Collected data:

|---|

(** X2: a partial file of [N > 0] bytes and an answer to the range request
    whose status is neither 206 nor 200: the run stops with a
    [RuntimeError] whose message ends in the status, which can be read
    back from it; the plain request is not sent and no file changes. *)
Theorem download_file_resume_refused
    (url output_path token redirect_url filename : string)
    (w w1 : world) (old : list Byte.byte) (resp : response) :
  let output_file := path_join output_path filename in
  let N := Z.of_nat (length old) in
  resolve opener_open urlparse_rejects url token w = (inr (redirect_url, filename), w1) ->
  w_files w !! output_file = Some old ->
  0 < N ->
  urlopen (Request redirect_url (range_header N)) = inr resp ->
  status resp <> 206 ->
  status resp <> 200 ->
  exists w',
    download_file opener_open urlopen urlparse_rejects invalid_literal url output_path token w
    = (inl (RuntimeError ("Unexpected response status: " +:+ pretty (status resp))), w')
    /\ w_files w' = w_files w
    /\ sent (w_log w') = (sent (w_log w1) ++ [Request redirect_url (range_header N)])%list
    /\ opened (w_log w') = opened (w_log w)
    /\ (forall st : Z,
          "Unexpected response status: " +:+ pretty st
          = "Unexpected response status: " +:+ pretty (status resp) ->
          st = status resp).
Proof.
  intros output_file N Hres Hold HN Hresp H206 H200.
  destruct (download_file_unfold url output_path token _ _ _ _ Hres)
    as (Hrun & Hf & Hs).
  fold output_file in Hrun, Hf, Hs.
  destruct (resolve_quiet opener_open urlparse_rejects url token w)
    as (_ & evs0 & Hl0 & Hq0).
  rewrite Hres in Hl0. simpl in Hl0.
  destruct (after_check_quiet output_path output_file w1) as (_ & evs1 & Hl1 & Hq1).
  assert (Hsize : found_size w output_file = N) by (unfold found_size; by rewrite Hold).
  rewrite Hsize in Hrun.
  erewrite bind_fail in Hrun by (by apply negotiate_other).
  eexists. split; [exact Hrun|]. simpl.
  split; [exact Hf|]. split; [by rewrite sent_app, Hs|]. split.
  - rewrite opened_app, Hl1, Hl0, !opened_app, (quiet_opened _ Hq0),
      (quiet_opened _ Hq1). simpl. by rewrite !app_nil_r.
  - intros st Heq. apply (inj (String.app _)) in Heq. by apply (inj pretty) in Heq.
Qed.

(** A download that starts from nothing: no local file, or an empty
    one. *)
Lemma fresh_run (url output_path token redirect_url filename : string)
    (w w1 : world) (resp : response) :
  let output_file := path_join output_path filename in
  resolve opener_open urlparse_rejects url token w = (inr (redirect_url, filename), w1) ->
  found_size w output_file = 0 ->
  urlopen (Request redirect_url []) = inr resp ->
  header_is_number resp ->
  (declared_length resp = Some 0 -> body resp = []) ->
  exists w',
    download_file opener_open urlopen urlparse_rejects invalid_literal url output_path token w
    = (match body_error resp with
       | Some e => inl e
       | None => inr (Summary output_file wb (declared_length resp)
                        (Z.of_nat (length (body resp))))
       end, w')
    /\ w_files w' = <[output_file := body resp]> (w_files w)
    /\ sent (w_log w')
       = (sent (w_log w) ++ [Request url (credentials token); Request redirect_url []])%list.
Proof.
  intros output_file Hres Hsize Hresp Hnum Hzero.
  destruct (download_file_unfold url output_path token _ _ _ _ Hres)
    as (Hrun & Hf & Hs).
  fold output_file in Hrun, Hf, Hs. rewrite Hsize in Hrun.
  erewrite bind_ok in Hrun by (by apply negotiate_fresh).
  cbv beta iota in Hrun.
  destruct (stream_to_file_run invalid_literal filename output_file 0 resp
              (log_event (EvUrlopen (Request redirect_url []))
                 (after_check output_path output_file w1)) Hnum)
    as (w' & Hrun' & Hf').
  { by rewrite expected_total_fresh. }
  pose proof (stream_to_file_sent invalid_literal filename output_file 0 resp
                (log_event (EvUrlopen (Request redirect_url []))
                   (after_check output_path output_file w1))) as Hss.
  rewrite Hrun' in Hss, Hrun. rewrite expected_total_fresh in Hrun.
  simpl in Hss. rewrite sent_app, Hs in Hss.
  destruct (resolve_frame opener_open urlparse_rejects url token w)
    as (_ & evs & Hl & Hevs).
  rewrite Hres in Hl. simpl in Hl.
  exists w'. split; [exact Hrun|]. split; [rewrite Hf'; simpl; by rewrite Hf|].
  rewrite Hss, Hl, sent_app. simpl. rewrite Hevs. by rewrite <- app_assoc.
Qed.

(** X3: with no local file, or an empty one, the content is asked for
    once, without a [Range] header; the file is opened for overwriting
    and ends up holding exactly the body; the total is the declared
    length and the count the length of the body. *)
Theorem download_file_fresh (url output_path token redirect_url filename : string)
    (w w1 : world) (resp : response) :
  let output_file := path_join output_path filename in
  resolve opener_open urlparse_rejects url token w = (inr (redirect_url, filename), w1) ->
  w_files w !! output_file = None \/ w_files w !! output_file = Some [] ->
  urlopen (Request redirect_url []) = inr resp ->
  header_is_number resp ->
  body_error resp = None ->
  (declared_length resp = Some 0 -> body resp = []) ->
  exists w',
    download_file opener_open urlopen urlparse_rejects invalid_literal url output_path token w
    = (inr (Summary output_file wb (declared_length resp)
              (Z.of_nat (length (body resp)))), w')
    /\ w_files w' = <[output_file := body resp]> (w_files w)
    /\ sent (w_log w')
       = (sent (w_log w) ++ [Request url (credentials token); Request redirect_url []])%list.
Proof.
  intros output_file Hres Hnone Hresp Hnum Heof Hzero.
  assert (Hsize : found_size w output_file = 0).
  { unfold found_size. by destruct Hnone as [-> | ->]. }
  destruct (fresh_run url output_path token _ _ _ _ resp Hres Hsize Hresp Hnum Hzero)
    as (w' & Hrun & Hf & Hs).
  fold output_file in Hrun, Hf. rewrite Heof in Hrun.
  exists w'. by repeat split.
Qed.

(** X6: a fresh download whose stream breaks after some bytes raises the
    exception of the stream, and the bytes received are in the file. *)
Theorem download_file_interrupted (url output_path token redirect_url filename : string)
    (w w1 : world) (resp : response) (e : exn) :
  let output_file := path_join output_path filename in
  resolve opener_open urlparse_rejects url token w = (inr (redirect_url, filename), w1) ->
  w_files w !! output_file = None ->
  urlopen (Request redirect_url []) = inr resp ->
  header_is_number resp ->
  body_error resp = Some e ->
  (declared_length resp = Some 0 -> body resp = []) ->
  exists w',
    download_file opener_open urlopen urlparse_rejects invalid_literal url output_path token w
    = (inl e, w')
    /\ w_files w' !! output_file = Some (body resp)
    /\ (forall p, p <> output_file -> w_files w' !! p = w_files w !! p).
Proof.
  intros output_file Hres Hnone Hresp Hnum Heof Hzero.
  assert (Hsize : found_size w output_file = 0).
  { unfold found_size. by rewrite Hnone. }
  destruct (fresh_run url output_path token _ _ _ _ resp Hres Hsize Hresp Hnum Hzero)
    as (w' & Hrun & Hf & _).
  fold output_file in Hrun, Hf. rewrite Heof in Hrun.
  exists w'. split; [exact Hrun|]. rewrite Hf.
  split; [apply lookup_insert_eq | intros p Hp; by apply lookup_insert_ne].
Qed.

(** X9: a fresh download whose response declares a length of zero and
    still sends bytes: the first buffer (at most [CHUNK_SIZE] bytes) is
    written, then the run ends with a [ZeroDivisionError], which [main]
    does not catch. *)
Theorem download_file_zero_length (url output_path token redirect_url filename : string)
    (w w1 : world) (resp : response) :
  let output_file := path_join output_path filename in
  resolve opener_open urlparse_rejects url token w = (inr (redirect_url, filename), w1) ->
  found_size w output_file = 0 ->
  urlopen (Request redirect_url []) = inr resp ->
  declared_length resp = Some 0 ->
  body resp <> [] ->
  exists w',
    download_file opener_open urlopen urlparse_rejects invalid_literal url output_path token w
    = (inl (ZeroDivisionError "division by zero"), w')
    /\ w_files w' !! output_file = Some (take_bytes CHUNK_SIZE (body resp))
    /\ caught_by_main (ZeroDivisionError "division by zero") = false.
Proof.
  intros output_file Hres Hsize Hresp Hdecl Hbody.
  destruct (download_file_unfold url output_path token _ _ _ _ Hres)
    as (Hrun & Hf & Hs).
  fold output_file in Hrun, Hf, Hs. rewrite Hsize in Hrun.
  erewrite bind_ok in Hrun by (by apply negotiate_fresh).
  cbv beta iota in Hrun.
  destruct (stream_to_file_zero_total invalid_literal filename output_file 0 resp
              (log_event (EvUrlopen (Request redirect_url []))
                 (after_check output_path output_file w1)))
    as (w' & Hrun' & Hf'); [| |done|].
  - intros text Htext. unfold declared_length in Hdecl. rewrite Htext in Hdecl.
    simpl in Hdecl. by eexists.
  - by rewrite expected_total_fresh.
  - rewrite Hrun' in Hrun. exists w'. split; [exact Hrun|].
    rewrite Hf'. split; [apply lookup_insert_eq | done].
Qed.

|---|

WHAT TO PRODUCE:
Using the records, report how many lines contain the word "empty", adding no other text.

WORKED SOLUTION:
2